> **Exercise goal**
Filter the records below for the word "mangleArgs". Keep each line that has it.

> **Available data**
==*==
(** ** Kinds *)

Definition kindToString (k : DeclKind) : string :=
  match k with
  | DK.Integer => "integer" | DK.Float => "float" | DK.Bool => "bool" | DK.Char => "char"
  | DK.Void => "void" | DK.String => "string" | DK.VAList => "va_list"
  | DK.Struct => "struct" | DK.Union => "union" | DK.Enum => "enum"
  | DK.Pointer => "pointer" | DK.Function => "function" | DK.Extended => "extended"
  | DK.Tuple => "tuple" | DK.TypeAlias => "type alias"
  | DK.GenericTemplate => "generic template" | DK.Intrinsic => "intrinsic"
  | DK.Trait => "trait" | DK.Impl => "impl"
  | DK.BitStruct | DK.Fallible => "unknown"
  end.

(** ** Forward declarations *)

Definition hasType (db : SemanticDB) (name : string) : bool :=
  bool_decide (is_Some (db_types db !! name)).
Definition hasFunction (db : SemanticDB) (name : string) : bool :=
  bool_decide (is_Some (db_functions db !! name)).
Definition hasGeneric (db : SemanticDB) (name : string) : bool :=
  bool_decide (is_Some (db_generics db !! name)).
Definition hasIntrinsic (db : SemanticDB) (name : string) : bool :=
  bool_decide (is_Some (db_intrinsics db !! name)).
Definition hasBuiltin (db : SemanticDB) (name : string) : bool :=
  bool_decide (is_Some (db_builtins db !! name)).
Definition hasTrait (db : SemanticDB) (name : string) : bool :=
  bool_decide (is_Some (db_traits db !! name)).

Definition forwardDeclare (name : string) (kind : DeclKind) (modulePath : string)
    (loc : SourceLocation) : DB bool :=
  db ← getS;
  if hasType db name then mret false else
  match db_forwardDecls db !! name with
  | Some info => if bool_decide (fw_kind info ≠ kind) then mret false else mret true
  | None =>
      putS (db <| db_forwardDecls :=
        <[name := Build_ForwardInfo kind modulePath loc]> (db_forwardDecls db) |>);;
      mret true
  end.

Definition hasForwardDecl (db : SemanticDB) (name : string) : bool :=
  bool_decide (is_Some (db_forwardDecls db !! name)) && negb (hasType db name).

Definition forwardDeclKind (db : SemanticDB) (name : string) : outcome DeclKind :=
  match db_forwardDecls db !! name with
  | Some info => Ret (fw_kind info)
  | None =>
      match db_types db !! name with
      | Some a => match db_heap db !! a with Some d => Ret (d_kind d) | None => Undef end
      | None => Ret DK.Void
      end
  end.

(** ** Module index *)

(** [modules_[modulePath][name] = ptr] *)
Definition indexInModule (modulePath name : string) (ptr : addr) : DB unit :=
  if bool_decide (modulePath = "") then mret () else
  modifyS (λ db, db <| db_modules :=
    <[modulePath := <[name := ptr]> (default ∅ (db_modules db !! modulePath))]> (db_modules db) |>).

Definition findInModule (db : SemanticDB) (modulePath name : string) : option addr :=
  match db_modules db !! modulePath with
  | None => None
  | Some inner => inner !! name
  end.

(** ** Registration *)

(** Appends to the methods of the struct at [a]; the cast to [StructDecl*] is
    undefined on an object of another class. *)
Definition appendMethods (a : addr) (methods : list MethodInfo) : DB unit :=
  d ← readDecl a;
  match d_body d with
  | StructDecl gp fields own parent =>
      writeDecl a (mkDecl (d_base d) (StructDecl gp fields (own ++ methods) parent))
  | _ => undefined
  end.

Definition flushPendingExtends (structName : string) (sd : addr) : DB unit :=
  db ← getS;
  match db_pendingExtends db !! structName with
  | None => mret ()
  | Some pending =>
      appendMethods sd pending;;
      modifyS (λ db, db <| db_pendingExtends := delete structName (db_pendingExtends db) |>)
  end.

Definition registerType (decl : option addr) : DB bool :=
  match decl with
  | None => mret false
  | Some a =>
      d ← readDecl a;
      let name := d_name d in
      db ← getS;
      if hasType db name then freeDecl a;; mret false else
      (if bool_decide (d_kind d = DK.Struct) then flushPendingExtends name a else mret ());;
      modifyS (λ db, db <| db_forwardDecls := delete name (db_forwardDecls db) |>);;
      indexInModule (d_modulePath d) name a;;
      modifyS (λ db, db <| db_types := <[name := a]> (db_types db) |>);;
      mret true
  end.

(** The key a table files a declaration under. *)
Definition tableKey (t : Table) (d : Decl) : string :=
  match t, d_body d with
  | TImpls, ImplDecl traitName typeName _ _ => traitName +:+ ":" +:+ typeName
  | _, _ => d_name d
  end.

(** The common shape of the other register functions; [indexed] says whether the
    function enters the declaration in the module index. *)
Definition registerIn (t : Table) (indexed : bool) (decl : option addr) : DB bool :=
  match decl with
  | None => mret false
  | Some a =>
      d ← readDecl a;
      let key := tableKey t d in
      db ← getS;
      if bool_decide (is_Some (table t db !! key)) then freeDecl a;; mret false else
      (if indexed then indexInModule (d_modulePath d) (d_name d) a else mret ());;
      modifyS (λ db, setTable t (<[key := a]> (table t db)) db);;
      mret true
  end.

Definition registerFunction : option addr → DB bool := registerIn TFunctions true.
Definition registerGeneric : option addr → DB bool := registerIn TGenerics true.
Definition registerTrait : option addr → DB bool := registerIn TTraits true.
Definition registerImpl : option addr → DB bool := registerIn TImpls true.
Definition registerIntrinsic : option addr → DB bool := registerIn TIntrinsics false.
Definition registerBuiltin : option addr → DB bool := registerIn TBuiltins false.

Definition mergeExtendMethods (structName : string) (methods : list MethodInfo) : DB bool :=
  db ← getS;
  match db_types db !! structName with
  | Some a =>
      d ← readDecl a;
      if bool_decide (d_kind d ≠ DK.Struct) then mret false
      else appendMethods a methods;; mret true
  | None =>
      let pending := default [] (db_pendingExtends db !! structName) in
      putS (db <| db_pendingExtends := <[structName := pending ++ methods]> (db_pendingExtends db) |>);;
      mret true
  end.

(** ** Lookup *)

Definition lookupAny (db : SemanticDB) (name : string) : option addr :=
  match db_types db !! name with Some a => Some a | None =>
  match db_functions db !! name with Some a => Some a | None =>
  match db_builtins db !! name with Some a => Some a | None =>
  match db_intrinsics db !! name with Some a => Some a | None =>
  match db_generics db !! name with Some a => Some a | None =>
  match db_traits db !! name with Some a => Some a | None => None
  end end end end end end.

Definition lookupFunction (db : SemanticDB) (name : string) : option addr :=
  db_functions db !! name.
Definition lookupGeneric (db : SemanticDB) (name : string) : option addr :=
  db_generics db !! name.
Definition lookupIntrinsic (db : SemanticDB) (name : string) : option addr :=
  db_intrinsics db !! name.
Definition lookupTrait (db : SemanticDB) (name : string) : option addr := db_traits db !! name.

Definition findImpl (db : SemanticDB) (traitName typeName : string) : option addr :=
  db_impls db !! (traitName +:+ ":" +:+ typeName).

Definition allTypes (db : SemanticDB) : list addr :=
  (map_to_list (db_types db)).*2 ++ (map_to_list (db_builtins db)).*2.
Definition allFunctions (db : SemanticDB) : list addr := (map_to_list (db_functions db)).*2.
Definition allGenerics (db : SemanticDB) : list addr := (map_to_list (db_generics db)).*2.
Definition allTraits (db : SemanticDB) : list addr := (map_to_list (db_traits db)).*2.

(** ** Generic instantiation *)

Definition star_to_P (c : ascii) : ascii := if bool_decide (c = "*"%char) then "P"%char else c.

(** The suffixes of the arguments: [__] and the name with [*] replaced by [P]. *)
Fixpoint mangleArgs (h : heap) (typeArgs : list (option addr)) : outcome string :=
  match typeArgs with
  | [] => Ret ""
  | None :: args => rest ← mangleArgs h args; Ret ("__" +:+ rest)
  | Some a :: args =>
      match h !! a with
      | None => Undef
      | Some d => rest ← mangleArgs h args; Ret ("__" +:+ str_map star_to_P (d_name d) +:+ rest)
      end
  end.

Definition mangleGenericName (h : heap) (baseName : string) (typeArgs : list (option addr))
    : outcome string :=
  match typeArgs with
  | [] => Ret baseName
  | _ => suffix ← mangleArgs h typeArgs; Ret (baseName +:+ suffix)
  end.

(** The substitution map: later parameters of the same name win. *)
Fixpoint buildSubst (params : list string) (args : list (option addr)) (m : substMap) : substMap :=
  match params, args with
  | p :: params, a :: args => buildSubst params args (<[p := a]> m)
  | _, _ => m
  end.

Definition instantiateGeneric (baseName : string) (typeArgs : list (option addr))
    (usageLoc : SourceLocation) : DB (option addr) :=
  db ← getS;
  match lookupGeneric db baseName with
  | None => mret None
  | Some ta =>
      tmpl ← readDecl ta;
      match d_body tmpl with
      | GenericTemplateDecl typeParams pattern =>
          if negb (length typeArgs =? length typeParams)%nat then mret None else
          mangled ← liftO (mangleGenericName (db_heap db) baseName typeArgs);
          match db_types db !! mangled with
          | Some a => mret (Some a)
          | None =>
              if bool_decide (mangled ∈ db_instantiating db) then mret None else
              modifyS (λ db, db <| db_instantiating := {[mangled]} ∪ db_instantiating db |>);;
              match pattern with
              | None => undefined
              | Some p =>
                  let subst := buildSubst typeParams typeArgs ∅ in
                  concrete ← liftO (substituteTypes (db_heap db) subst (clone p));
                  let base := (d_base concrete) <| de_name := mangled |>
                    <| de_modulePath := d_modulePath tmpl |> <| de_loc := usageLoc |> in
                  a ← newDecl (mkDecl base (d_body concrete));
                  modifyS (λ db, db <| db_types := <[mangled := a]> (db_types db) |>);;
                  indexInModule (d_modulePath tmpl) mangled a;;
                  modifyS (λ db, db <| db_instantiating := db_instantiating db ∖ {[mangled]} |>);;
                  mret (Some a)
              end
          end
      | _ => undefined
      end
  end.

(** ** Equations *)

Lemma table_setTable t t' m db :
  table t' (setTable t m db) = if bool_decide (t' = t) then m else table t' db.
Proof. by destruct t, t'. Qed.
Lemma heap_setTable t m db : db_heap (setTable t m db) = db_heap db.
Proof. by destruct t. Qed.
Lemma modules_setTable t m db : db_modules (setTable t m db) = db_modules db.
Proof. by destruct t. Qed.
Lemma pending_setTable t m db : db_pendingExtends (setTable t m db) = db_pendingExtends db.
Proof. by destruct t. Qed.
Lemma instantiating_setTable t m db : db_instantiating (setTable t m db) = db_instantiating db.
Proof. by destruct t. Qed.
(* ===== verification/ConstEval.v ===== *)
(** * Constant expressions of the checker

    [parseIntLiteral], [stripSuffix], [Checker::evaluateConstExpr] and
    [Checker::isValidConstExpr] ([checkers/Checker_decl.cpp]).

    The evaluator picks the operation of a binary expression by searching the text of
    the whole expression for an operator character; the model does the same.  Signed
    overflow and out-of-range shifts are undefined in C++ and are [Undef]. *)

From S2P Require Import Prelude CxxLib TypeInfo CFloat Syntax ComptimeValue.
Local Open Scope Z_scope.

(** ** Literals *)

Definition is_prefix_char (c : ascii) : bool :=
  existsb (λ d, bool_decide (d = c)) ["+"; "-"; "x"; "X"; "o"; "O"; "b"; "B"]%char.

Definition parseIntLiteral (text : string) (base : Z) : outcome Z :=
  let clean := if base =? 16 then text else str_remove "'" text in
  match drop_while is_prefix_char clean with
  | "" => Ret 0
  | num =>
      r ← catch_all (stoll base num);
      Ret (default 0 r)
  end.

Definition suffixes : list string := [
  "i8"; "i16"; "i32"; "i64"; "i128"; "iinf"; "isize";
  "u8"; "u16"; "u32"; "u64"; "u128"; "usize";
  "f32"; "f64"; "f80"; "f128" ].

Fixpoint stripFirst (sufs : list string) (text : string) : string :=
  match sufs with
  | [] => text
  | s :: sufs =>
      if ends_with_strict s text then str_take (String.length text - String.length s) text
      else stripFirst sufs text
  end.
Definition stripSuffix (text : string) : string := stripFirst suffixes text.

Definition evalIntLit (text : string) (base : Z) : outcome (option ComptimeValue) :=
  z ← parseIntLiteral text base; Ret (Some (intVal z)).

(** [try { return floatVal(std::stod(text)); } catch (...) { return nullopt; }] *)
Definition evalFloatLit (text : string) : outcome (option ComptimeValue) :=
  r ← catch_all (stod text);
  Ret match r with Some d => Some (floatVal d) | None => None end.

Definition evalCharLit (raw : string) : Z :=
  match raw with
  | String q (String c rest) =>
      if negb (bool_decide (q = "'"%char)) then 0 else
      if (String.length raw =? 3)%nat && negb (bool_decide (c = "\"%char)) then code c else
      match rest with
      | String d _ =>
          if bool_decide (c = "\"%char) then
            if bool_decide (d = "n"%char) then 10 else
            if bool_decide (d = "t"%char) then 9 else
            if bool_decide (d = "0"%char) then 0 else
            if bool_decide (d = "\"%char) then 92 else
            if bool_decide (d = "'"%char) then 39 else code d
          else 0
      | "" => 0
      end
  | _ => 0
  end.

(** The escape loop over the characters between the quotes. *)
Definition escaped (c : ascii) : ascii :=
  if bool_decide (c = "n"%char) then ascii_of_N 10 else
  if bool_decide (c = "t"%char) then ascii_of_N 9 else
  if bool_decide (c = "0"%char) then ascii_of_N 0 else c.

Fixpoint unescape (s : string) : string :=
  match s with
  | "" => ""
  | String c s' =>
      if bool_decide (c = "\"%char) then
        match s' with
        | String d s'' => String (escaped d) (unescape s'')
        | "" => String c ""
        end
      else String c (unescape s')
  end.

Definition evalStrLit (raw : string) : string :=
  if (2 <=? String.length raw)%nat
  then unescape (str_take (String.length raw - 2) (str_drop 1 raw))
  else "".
==*==
> **Output of the task**
Fixpoint mangleArgs (h : heap) (typeArgs : list (option addr)) : outcome string :=
  | None :: args => rest ← mangleArgs h args; Ret ("__" +:+ rest)
      | Some d => rest ← mangleArgs h args; Ret ("__" +:+ str_map star_to_P (d_name d) +:+ rest)
  | _ => suffix ← mangleArgs h typeArgs; Ret (baseName +:+ suffix)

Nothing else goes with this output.